Friday, February 8, 2013

Unconditional Presence, Grounded in Humanness, Willingness to Feel, Wallowing

     "JW: The word 'com-passion' literally means 'feeling with.' You can’t have compassion unless you’re first willing to feel what you feel. This opens up a certain rawness and tenderness— what Trungpa Rinpoche spoke of as the 'soft spot,' which is the seed of bodhicitta.

     TF: It’s vulnerable.

     JW: Yes. That’s the sign that you’re getting close to bodhicitta. That rawness is also quite humbling. Even if we’ve been doing spiritual practice for decades, we still find these big, raw, messy feelings coming up --- maybe a deep reservoir of sorrow or helplessness.
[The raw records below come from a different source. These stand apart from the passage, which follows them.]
(** A scene in which only A is selected. *)
Definition sceneOnlyA : Host := mkHost [boxA; boxB] [0; 1]%nat [0]%nat.

(** An unrotated box of side 16. *)
Definition box16 : Cube :=
  mkCube "sixteen" (CSG.mkVector 1 2 3) (CSG.mkVector 17 18 19)
         (CSG.mkVector 0 0 0) (CSG.mkVector 0 0 0).

(** * Properties *)

(** ** Comparisons *)

Lemma Qltb_lt (a b : Q) : Qltb a b = true <-> a < b.
Proof.
  unfold Qltb. rewrite negb_true_iff. split; intro H.
  - apply Qnot_le_lt. intro Hle. apply Qle_bool_iff in Hle. congruence.
  - destruct (Qle_bool b a) eqn:E; [|reflexivity].
    apply Qle_bool_iff in E. exfalso. exact (Qlt_not_le _ _ H E).
Qed.

Lemma Qltb_ge (a b : Q) : Qltb a b = false <-> b <= a.
Proof.
  unfold Qltb. rewrite negb_false_iff. apply Qle_bool_iff.
Qed.

(** ** The loops *)

Section LoopFacts.

Variable csg_polygons : list CSG.Polygon.
Variable step : Q.
Variable bounds : CSG.Bounds.

(** The loops never throw. *)
Lemma loop_z_not_thrown fuel : forall x y z cubes e,
  loop_z csg_polygons step bounds fuel x y z cubes <> Thrown e.
Proof.
  induction fuel as [|fuel IH]; intros x y z cubes e; simpl; [discriminate|].
  destruct (Qltb z _); [apply IH | discriminate].
Qed.

Lemma loop_y_not_thrown fuel : forall x y cubes e,
  loop_y csg_polygons step bounds fuel x y cubes <> Thrown e.
Proof.
  induction fuel as [|fuel IH]; intros x y cubes e; simpl; [discriminate|].
  destruct (Qltb y _); [|discriminate].
  destruct (loop_z _ _ _ fuel x y _ cubes) eqn:E; try discriminate.
  - apply IH.
  - exfalso. exact (loop_z_not_thrown _ _ _ _ _ _ E).
Qed.
(** * ChestFormAPI: a shallow embedding of [chest_form.py]

    The development follows the layout of the Python module:
    structured tags, the item model, the enchantment table, the form
    object with [set_form_slot] / [set_slot] / [fill_slots], the
    packet builders [update_chest_block] / [update_chest_block_actor],
    [send_to], and the class [ChestFormCallbackHandler] with its
    process-wide registry [runtime_forms].

    Python integers are unbounded and are modelled by [Z]; the Python
    dictionaries [ui_items], [call_backs] and [runtime_forms] are
    finite maps, and so are the fields of a compound tag; the
    enchantments of an item, whose iteration order is observable, are
    an association list kept in insertion order.  A Python exception
    is an explicit outcome: [None] for a call that raised. *)

From Stdlib Require Import ZArith Lia.
From stdpp Require Import gmap strings list fin_maps.

Local Open Scope string_scope.
Local Open Scope list_scope.
Local Open Scope Z_scope.

Set Warnings "-register-all".

(** ** Structured tags *)

(** Tags as the tag library holds them.  [ByteTag], [ShortTag] and
    [IntTag] carry the stored value; [BoolTag] and [StringTag] stand
    for a Python [bool] and [str] put into a compound.  The fields of
    a compound are a finite map: the module never iterates over them. *)
Inductive Tag : Type :=
  | ByteTag (v : Z)
  | ShortTag (v : Z)
  | IntTag (v : Z)
  | BoolTag (b : bool)
  | StringTag (s : string)
  | ListTag (items : list Tag)
  | CompoundTag (fields : gmap string Tag).

(** The library's constructor [ByteTag(v)] on a Python [int]: a value
    outside -128..255 raises [ValueError]; an accepted value is stored
    as an unsigned byte. *)
Definition new_ByteTag (v : Z) : option Tag :=
  if (-128 <=? v) && (v <=? 255) then Some (ByteTag (v mod 256)) else None.

(** The library's constructor [ShortTag(v)]: a value outside
    -32768..65535 raises [ValueError]; an accepted value is stored as
    a signed 16-bit integer. *)
Definition new_ShortTag (v : Z) : option Tag :=
  if (-32768 <=? v) && (v <=? 65535)
  then Some (ShortTag ((v + 32768) mod 65536 - 32768))
  else None.

Module Compound.

(** The fields of a compound. *)
Abbreviation t := (gmap string Tag).

Definition get (fields : t) (key : string) : option Tag := fields !! key.

(** [fields[key] = v] *)
Definition set (fields : t) (key : string) (v : Tag) : t :=
  <[key := v]> fields.

(** A compound made from a Python dict display. *)
Definition of_list (entries : list (string * Tag)) : t :=
  foldl (fun fields '(key, v) => set fields key v) ∅ entries.
(** C2.  In every context the output starts with the definition of a
    Python function named [step_name] whose parameters are those of
    [parameters_names], in order, each annotated with the entry at the
    same index of [parameters_types], separated by commas, with no comma
    after the last one, and the line ends there.  When every parameter
    has a type, that line is [signature_line]: the names paired with
    the types; an empty [parameters_names] gives an empty parameter
    list. *)
Theorem first_line_is_signature (c : Context) :
  (exists rest, render c = (signature_text c ++ nl ++ rest)%string)
  /\ (List.length (parameters_names c) <= List.length (parameters_types c) ->
      signature_text c
      = signature_line (step_name c) (parameters_names c) (parameters_types c))
  /\ (parameters_names c = [] ->
      signature_text c = ("def " ++ step_name c ++ "():")%string).
Proof.
  split; [apply after_signature|].
  split; [apply signature_text_typed|].
  intros Hnil. unfold signature_text. rewrite Hnil. reflexivity.
Qed.

(** *** The step that has nothing to do *)

Lemma idle_iff (c : Context) :
  idle c = true
  <-> autosnapshot c = false /\ in_variables c = [] /\ out_variables c = []
      /\ function_body c = [].
Proof.
  unfold idle.
  destruct (autosnapshot c), (in_variables c), (out_variables c),
    (function_body c); cbn; intuition congruence.
Qed.

Lemma active_idle (c : Context) : active c = negb (idle c).
Proof.
  unfold active, idle.
  destruct (autosnapshot c), (in_variables c), (out_variables c),
    (function_body c); reflexivity.
Qed.

Lemma active_iff (c : Context) : active c = true <-> busy c.
Proof.
  unfold active, busy.
  destruct (autosnapshot c), (in_variables c), (out_variables c),
    (function_body c); cbn; intuition congruence.
Qed.
(** * MultiFormatTranscriber: a shallow embedding of the two scripts

    The repository holds two near-duplicate command-line scripts,
    [transcriber.py] and [whisper_transcriber.py].  Both prompt for a
    configuration, list a directory, order the files, optionally convert
    a file with an external converter and hand it to a speech model.

    The embedding keeps the structure of the scripts:
    - strings are [string], sequences of characters with code points
      below 256; the [str] methods the scripts call are written out for
      that alphabet;
    - [os.path] is the POSIX flavour ([posixpath]);
    - the file system is a finite map from paths to nodes;
    - the console (what is printed and what [input] asks), the spawned
      processes, the model loads, the model calls and the files written
      are recorded in a trace of events;
    - exceptions are values threaded by a small state-and-error monad,
      with [try_except] for the [try]/[except] blocks;
    - what the scripts delegate (the converter, the model, the directory
      listing and the file times) is a record of oracles, [Env].

    Shared functions come first, then one module per script, then the
    theorems. *)

From Stdlib Require Import ZArith NArith Ascii String List Bool Lia.
From Stdlib Require Import Sorting.Sorted Sorting.Permutation.
From stdpp Require Import base option list gmap strings.

Local Open Scope string_scope.
Local Open Scope Z_scope.

(** ** Strings: the [str] methods the scripts use *)

Module Str.

Definition is_digit (c : ascii) : bool :=
    let n := N_of_ascii c in ((48 <=? n) && (n <=? 57))%N.

Definition digit_val (c : ascii) : N := (N_of_ascii c - 48)%N.

  (** The characters [str.lower] changes, read as code points below 256:
      the letters A-Z and the capital letters 192-222 of Latin-1 (215 is the
      multiplication sign); each goes 32 up. *)
Definition is_upper (c : ascii) : bool :=
    let n := N_of_ascii c in
    (((65 <=? n) && (n <=? 90))
     || ((192 <=? n) && (n <=? 222) && negb (n =? 215)))%N.

  (** The characters [str.upper] changes to a character below 256: the
      letters a-z and the small letters 224-254 of Latin-1 (247 is the
      division sign); each goes 32 down.  [str.upper] takes three more
      characters out of the alphabet (the micro sign 181, the sharp s 223
      and the y with diaeresis 255); they are left as they are here, and a
      string that holds one is no valid answer to a prompt either way. *)
Definition is_lower (c : ascii) : bool :=
    let n := N_of_ascii c in
    (((97 <=? n) && (n <=? 122))
     || ((224 <=? n) && (n <=? 254) && negb (n =? 247)))%N.

  (** [str.isspace] on a single character, read as a code point below
      256: space, tab, newline, vertical tab, form feed, carriage return,
      the separators 28-31, next line (133) and no-break space (160). *)
Definition is_space (c : ascii) : bool :=
    let n := N_of_ascii c in
    ((n =? 32) || ((9 <=? n) && (n <=? 13)) || ((28 <=? n) && (n <=? 31))
     || (n =? 133) || (n =? 160))%N.

Definition lower_char (c : ascii) : ascii :=
    if is_upper c then ascii_of_N (N_of_ascii c + 32) else c.

Definition upper_char (c : ascii) : ascii :=
    if is_lower c then ascii_of_N (N_of_ascii c - 32) else c.

Fixpoint map (f : ascii -> ascii) (s : string) : string :=
    match s with
    | EmptyString => EmptyString
    | String c s' => String (f c) (map f s')
    end.

Definition lower (s : string) : string := map lower_char s.
Definition upper (s : string) : string := map upper_char s.

  (** [str.capitalize]: first character upper-cased, the rest lower-cased. *)
Definition capitalize (s : string) : string :=
    match s with
    | EmptyString => EmptyString
    | String c s' => String (upper_char c) (lower s')
    end.

Fixpoint lstrip (s : string) : string :=
    match s with
    | String c s' => if is_space c then lstrip s' else s
    | EmptyString => EmptyString
    end.

Fixpoint rev_onto (s acc : string) : string :=
    match s with
    | EmptyString => acc
    | String c s' => rev_onto s' (String c acc)
    end.

Definition rev (s : string) : string := rev_onto s EmptyString.

Definition rstrip (s : string) : string := rev (lstrip (rev s)).

Definition strip (s : string) : string := rstrip (lstrip s).

  (** [s.rfind(c)]: index of the last occurrence of [c], or [-1]. *)
Fixpoint rfind_from (c : ascii) (s : string) (i last : Z) : Z :=
    match s with
    | EmptyString => last
    | String d s' => rfind_from c s' (i + 1) (if Ascii.eqb d c then i else last)
    end.

Definition rfind (c : ascii) (s : string) : Z := rfind_from c s 0 (-1).

  (** [s[i:j]] for [0 <= i]; an empty string when [j <= i]. *)
Definition slice (i j : Z) (s : string) : string :=
    substring (Z.to_nat i) (Z.to_nat (j - i)) s.

  (** [s[i:]] and [s[:j]] *)
Definition from (i : Z) (s : string) : string :=
    slice i (Z.of_nat (String.length s)) s.
Definition upto (j : Z) (s : string) : string := slice 0 j s.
But if we can acknowledge these feelings, and open ourselves nakedly to them, we’re moving toward greater openness, in a way that is grounded in our humanness. We ripen into a genuine person through learning to make room for the full range of experiences we go through.

      TF: How do you know when you’re indulging or wallowing in feelings?

     JW: That question always comes up. Wallowing in feelings is being stuck in fixation fed by going over and over stories in your mind. Unconditional presence, on the other hand, is about opening nakedly to a feeling instead of becoming caught up in stories about the feeling."